The Scottish government has said it will not freeze pay rises for NHS staff following moves to halt increases south of the border.
Westminster proposals to cancel a 1 per cent rise are an attack on staff and a “betrayal” of the NHS, Scottish health secretary Alex Neil said.
The English Department of Health argues the increase is not affordable given the current NHS system of automatic incremental salary rises linked to length of service and performance.
In a submission to the independent NHS pay review body, the department proposes to spend funding set aside for the rise on the modernisation of pay structures to “maintain safe staffing levels, with stronger links to performance, quality and productivity”.
The Scottish government has made its own submission proposing a pay rise in 2014-15, Mr Neil said.
He accused his UK counterpart Jeremy Hunt of undermining the health service.
“This is nothing short of bad faith from Jeremy Hunt and a betrayal of the NHS,” Mr Neil said.
“To steal the pay rise back from workers’ hands will destabilise the NHS across the UK and damage morale.

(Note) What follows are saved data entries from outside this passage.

(** * FinnTrack: race channel and replay engines

    A shallow embedding of the FinnTrack worker sources:

    - [RaceStateTs]  src/raceState.ts, the Durable Object holding the roster,
      the latest telemetry and the spectator sockets of one race;
    - [IndexSmoothed]  the worker with the interpolating /replay handler and
      the range-checking /track handler (unnamed/part_003);
    - [IndexLastKnown]  the worker whose handleReplay keeps the last known
      point per boat (unnamed/part_004);
    - [IndexBuckets]  the worker whose handleReplay clamps hz to 0.1..10 and
      floors the step at 50 ms (unnamed/part_001);
    - [IndexTs]  src/index.ts, the worker that maps OwnTracks reports to
      updates and passes requests on to the channel of their race;
    - [IndexLastKnownTrack]  handleTrack and insertPointsD1 of part_004;
    - [IndexBucketsTrack]  normalizeTrackPayload and POST /track of part_001;
    - [RaceStateLatest]  the Durable Object of part_003, which keeps the
      last point of every boat.

    JavaScript numbers are idealised: a finite number is an exact rational
    ([Q]), and NaN and the two infinities are separate values ([JS.num]).
    Rounding of binary64 arithmetic is not modelled; [Binary64] evaluates the
    interpolation of the scenarios in binary64 beside the exact values.
    What is stated of the number and of the times of the frames of a replay
    is stated for windows given in whole milliseconds ([JS.exactMs]), where
    the counter of the frame loop is exact in binary64 as well.

    The two maps of the Durable Object are finite maps: the order in which
    JavaScript enumerates them is not modelled, and nothing proved here
    depends on it. A plain object used as a dictionary is a [JS.Dict]: its
    own properties and its prototype, which an assignment under "__proto__"
    replaces. The maps of the replay handlers, whose order is the order
    of the boats in a frame, keep their insertion order ([OMap]). The
    track_points table is a list of rows, and a query filters and sorts it. *)

From Stdlib Require Import QArith Qround Qminmax Qabs ZArith Lia Lqa.
From Stdlib Require Import Strings.String Strings.Ascii Lists.List.
From Stdlib Require Import Sorting.Sorted Sorting.Permutation.
From Stdlib Require Structures.OrderedTypeEx.
From Stdlib Require Floats.PrimFloat.
From stdpp Require Import gmap strings list fin_maps.

Local Open Scope string_scope.
Local Open Scope list_scope.
Local Open Scope Q_scope.

(* ===================================================================== *)
(** * Shared containers                                                   *)
(* ===================================================================== *)

(** A stable sort: insertion from the right, an element staying in front of
    the later elements it is not strictly above. It stands for the sorts the
    sources call but do not define ([Array.prototype.sort], SQL ORDER BY). *)
Module Stable.
Section Sort.
Context {A : Type} (le : A -> A -> bool).

Fixpoint insert (x : A) (l : list A) : list A :=
  match l with
  | [] => [x]
  | y :: l' => if le x y then x :: y :: l' else y :: insert x l'
  end.

Definition sort (l : list A) : list A := List.fold_right insert [] l.
End Sort.
End Stable.

(** A JavaScript [Map] with string keys: entries are kept in insertion
    order, and setting a present key keeps its position. *)
Module OMap.
Section Ops.
Context {A : Type}.

Definition t : Type := list (string * A).

Fixpoint get (k : string) (m : t) : option A :=
  match m with
  | [] => None
  | (k', v) :: m' => if String.eqb k k' then Some v else get k m'
  end.

Definition has (k : string) (m : t) : bool :=
  match get k m with Some _ => true | None => false end.

Fixpoint set (k : string) (v : A) (m : t) : t :=
  match m with
  | [] => [(k, v)]
  | (k', v') :: m' =>
      if String.eqb k k' then (k, v) :: m' else (k', v') :: set k v m'
  end.

Definition keys (m : t) : list string := List.map fst m.
Definition values (m : t) : list A := List.map snd m.
End Ops.
Arguments t : clear implicits.
End OMap.

(* ===================================================================== *)
(** * JavaScript values and coercions                                     *)
(* ===================================================================== *)

Module JS.

(** A JavaScript number. *)
Inductive num : Type :=
| Fin (q : Q)
| NaN
| PosInf
| NegInf.

(** [Number.isFinite(n)] *)
Definition isFinite (n : num) : bool :=
  match n with Fin _ => true | _ => false end.

(** The scalar values a parsed JSON field (or an absent field) can hold. *)
Inductive value : Type :=
| VUndefined
| VNull
| VBool (b : bool)
| VNumber (n : num)
| VString (s : string).

(** Truthiness, as tested by [!x], [x || y] and [x ? a : b]. *)
Definition truthy (v : value) : bool :=
  match v with
  | VUndefined | VNull => false
  | VBool b => b
  | VNumber (Fin q) => negb (Qeq_bool q 0)
  | VNumber NaN => false
  | VNumber _ => true
  | VString s => negb (String.eqb s "")
  end.

(** [a || b] *)
Definition or_else (a b : value) : value := if truthy a then a else b.

(** [a ?? b] on a value that is either defined or [undefined]. *)
Definition nullish {A : Type} (a : option A) (b : A) : A :=
  match a with Some x => x | None => b end.

(** [!s] for a string. *)
Definition emptyStr (s : string) : bool := String.eqb s "".

(** [a < b] on finite numbers. *)
Definition Qlt_bool (a b : Q) : bool := negb (Qle_bool b a).

(** [a + b] *)
Definition add (a b : num) : num :=
  match a, b with
  | Fin x, Fin y => Fin (x + y)
  | NaN, _ | _, NaN => NaN
  | PosInf, NegInf | NegInf, PosInf => NaN
  | PosInf, _ | _, PosInf => PosInf
  | NegInf, _ | _, NegInf => NegInf
  end.

(** [a <= b]: false as soon as one side is NaN. *)
Definition le (a b : num) : bool :=
  match a, b with
  | Fin x, Fin y => Qle_bool x y
  | NaN, _ | _, NaN => false
  | NegInf, _ => true
  | _, PosInf => true
  | _, _ => false
  end.

(** [a / b]. There is one zero, taken as positive. *)
Definition div (a b : num) : num :=
  match a, b with
  | NaN, _ | _, NaN => NaN
  | Fin x, Fin y =>
      if Qeq_bool y 0
      then (if Qeq_bool x 0 then NaN
            else if Qle_bool 0 x then PosInf else NegInf)
      else Fin (x / y)
  | Fin _, _ => Fin 0
  | PosInf, Fin y => if Qle_bool 0 y then PosInf else NegInf
  | NegInf, Fin y => if Qle_bool 0 y then NegInf else PosInf
  | _, _ => NaN
  end.

(** The conversions between strings and numbers and [String.prototype.trim]
    are built into the language; the development is parametric in them. *)
Record Coercions : Type := {
  StringToNumber : string -> num;   (* Number("...") *)
  NumberToString : num -> string;   (* String(n) *)
  Trim : string -> string           (* s.trim() *)
}.
Fixpoint repr_chars (quote : ascii) (s : string) : string :=
  match s with
  | EmptyString => EmptyString
  | String c s' =>
      (if Ascii.eqb c quote || Ascii.eqb c "\"%char then String "\"%char (String c "")
       else if (ord c =? 10)%nat then "\n"
       else if (ord c =? 13)%nat then "\r"
       else if (ord c =? 9)%nat then "\t"
       else if (ord c <? 32)%nat || (ord c =? 127)%nat
            then "\x" +:+ String (hex_digit (ord c / 16)) (String (hex_digit (ord c mod 16)) "")
       else String c "") +:+ repr_chars quote s'
  end.

Definition repr_str (s : string) : string :=
  let quote := if contains "'" s && negb (contains (String DQUOTE "") s) then DQUOTE else "'"%char in
  String quote "" +:+ repr_chars quote s +:+ String quote "".

(** [int(text)], raising as Python does: the message quotes at most 200 characters of the
    literal's [repr]. *)
Definition py_int_exn (text : string) : result Z :=
  py_int text ?! ValueError ("invalid literal for int() with base 10: " +:+ str_take 200 (repr_str text)).

(** [str(z)] is [pretty z]. *)
Definition str_of_Z (z : Z) : string := pretty z.

(** [str(error)], as the handlers that report an error to their client print it. *)
Definition exn_str (e : exn) : string :=
  match e with
  | ValueError m | RuntimeError m | FileNotFoundError m | TimeoutError m | OSError m
  | UnicodeDecodeError m | SystemExit m => m
  | KeyError k => "'" +:+ k +:+ "'"
  | IncompleteReadError got expected =>
      str_of_Z got +:+ " bytes read on a total of " +:+ str_of_Z expected +:+ " expected bytes"
  | IndexError => "list index out of range"
  | TypeError | AttributeError | AssertionError | StopIteration => ""
  end.

(** ** Byte streams *)

(** The bytes a peer has sent, up to its end of file.  [StreamReader.readline] returns the
    text up to and including the first line feed, or everything that is left; a line longer
    than the reader's limit of 65536 bytes raises [ValueError]. *)
Definition STREAM_LIMIT : nat := Z.to_nat 65536.

Fixpoint cut_line (s : string) : string * option string :=
  match s with
  | EmptyString => (EmptyString, None)
  | String c s' =>
      if Ascii.eqb c NL then (nl, Some s')
      else let '(l, r) := cut_line s' in (String c l, r)
  end.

“The Scottish government has no intention of following Jeremy Hunt and we will use our independence over the health service to block this move.
“But with UK-wide agreement to Agenda for Change - which established pay policy in the health service - this damaging right-wing approach could hit Scottish services, and under the current funding settlement could drive down Scotland’s budget in the future.
“Jeremy Hunt’s aim is clear, to undermine the publicly-owned NHS and break it up for further privatisation and American-style health insurance.
“My message to Hunt is unequivocal - Scotland rejects your politics, your attack on staff and your desire to destroy the real NHS.”
The NHS Pay Review Body makes recommendations on the remuneration of all staff paid under the Agenda for Change agreement.
Its recommendations apply to about 1.5 million staff in NHS England, Scotland, Wales and Northern Ireland.
Decisions on pay and how to respond to recommendations from the body are taken separately by the individual countries in the UK.
A spokeswoman for the English Department of Health said: “No decisions on changes to pay have been taken - the independent bodies will make their recommendations next year.”